Work to complete: Please copy out the entries below exactly, beginning with the line that contains "most once per" and ending with the line that contains "py_random : rng;", and include nothing outside that span.

Given data:
(** * Transfer learning notebook: frozen backbone, trainable head

    A shallow embedding of
    [Deep Learning and Reinforcement Learning/transfer-learning.ipynb].

    The notebook is a straight-line script over the tf.keras 2.x API (its
    recorded output names [keras.src.callbacks.History]).  The script's own
    cells are embedded in [Module Notebook], one definition per cell, with
    the arguments the cells pass.  The framework operations those cells call
    are embedded in [Module Keras] after their documented behaviour: layer
    lists, the [trainable] flag, the batch iterator over a directory, the
    epoch loop of [fit].  Everything numeric (float32 kernels, image decoding,
    pseudo-random draws, the pretrained weight files) is an operation of the
    abstract [Backend] interface and is never unfolded. *)

From Stdlib Require Import ZArith NArith QArith String.
From stdpp Require Import base option list strings gmap pretty.

Local Open Scope string_scope.
Local Open Scope list_scope.
Local Open Scope nat_scope.

(** ** Carriers of the numeric back end *)

Class Carrier : Type := {
  tensor : Type;   (* a float32 array *)
  image : Type;    (* a decoded picture, height x width x channels *)
  scalar : Type;   (* a float32 number: a loss or metric value *)
  rng : Type       (* the state of one pseudo-random generator *)
}.

(** * The framework calls the notebook makes

    tf.keras 2.x as the notebook uses it: [Sequential], [Dense], the
    [applications] constructors, [compile], [ImageDataGenerator] with
    [flow_from_directory], and [fit] on Sequence inputs.  Modelled are the
    structure and the control flow these calls document: the list of
    layers, the [trainable] flag and what it excludes from training, the
    index array and batch slices of the directory iterator, the order of the
    pseudo-random draws, and the epoch loop of [fit], which reads batch 0
    once when its data handler is made, visits each batch of the Sequence at
    most once per epoch and stops the epoch early when the Sequence has fewer
    batches than [steps_per_epoch]. *)

Module Keras.

(** ** Python exceptions raised by the calls the notebook makes *)

Inductive exn : Type :=
| ValueError (msg : string)
| IndexError (msg : string)
| FileNotFoundError (path : string)
| RuntimeError (msg : string)
| ZeroDivisionError.

Section Framework.
Context `{Carrier}.

(** The three global generators the first cell seeds. *)
Record World : Type := mkWorld {
  py_random : rng;   (* Python's [random] module *)
  np_random : rng;   (* [numpy.random] *)
  tf_random : rng    (* TensorFlow's global generator *)
}.

(** Computations that read and advance the generators and may raise. *)
Definition M (A : Type) : Type := World -> exn + (A * World).

Definition raise {A : Type} (e : exn) : M A := fun _ => inl e.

Answer section:
    most once per epoch and stops the epoch early when the Sequence has fewer
    batches than [steps_per_epoch]. *)

Module Keras.

(** ** Python exceptions raised by the calls the notebook makes *)

Inductive exn : Type :=
| ValueError (msg : string)
| IndexError (msg : string)
| FileNotFoundError (path : string)
| RuntimeError (msg : string)
| ZeroDivisionError.

Section Framework.
Context `{Carrier}.

(** The three global generators the first cell seeds. *)
Record World : Type := mkWorld {
  py_random : rng;   (* Python's [random] module *)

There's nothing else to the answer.